Action item :: At the line containing "Simulated.v", begin retyping, and continue word for word until the records below run out.
--- Data provided Enclosed Below ---
(* ===== verification/_CoqProject ===== *)
-Q . S2P
Prelude.v
GoStrings.v
World.v
GoPath.v
Srv.v
Utils.v
Stats.v
Config.v
ConfigLoad.v
ConfigLookup.v
ConfigDump.v
Limiter.v
LimiterSpec.v
CacheKeyPool.v
CountSpec.v
Redis.v
RedisSpec.v
RedisLimit.v
Simulated.v
RedisWindow.v
RedisStats.v
RedisCache.v
RedisStop.v
RedisConcurrent.v
Tls.v
Trace.v
Settings.v
SettingsSpec.v
CertProvider.v
Health.v
Service.v
ServiceSpec.v
ServiceTheorems.v
ServiceTypes.v
Memcached.v
MemcachedSpec.v
ReadOnly.v
MemcachedAsync.v
ServiceConcurrent.v
MemcachedServers.v
Provider.v
ProviderSpec.v
ExampleXds.v
ProviderNew.v
Dogstats.v
Reporting.v
Driver.v
Server.v
ServerStart.v
ServerLife.v
Runner.v
RunnerSpec.v
Commands.v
--- End of Enclosed Data provided ---
Task output ::
Simulated.v
RedisWindow.v
RedisStats.v
RedisCache.v
RedisStop.v
RedisConcurrent.v
Tls.v
Trace.v
Settings.v
SettingsSpec.v
CertProvider.v
Health.v
Service.v
ServiceSpec.v
ServiceTheorems.v
ServiceTypes.v
Memcached.v
MemcachedSpec.v
ReadOnly.v
MemcachedAsync.v
ServiceConcurrent.v
MemcachedServers.v
Provider.v
ProviderSpec.v
ExampleXds.v
ProviderNew.v
Dogstats.v
Reporting.v
Driver.v
Server.v
ServerStart.v
ServerLife.v
Runner.v
RunnerSpec.v
Commands.v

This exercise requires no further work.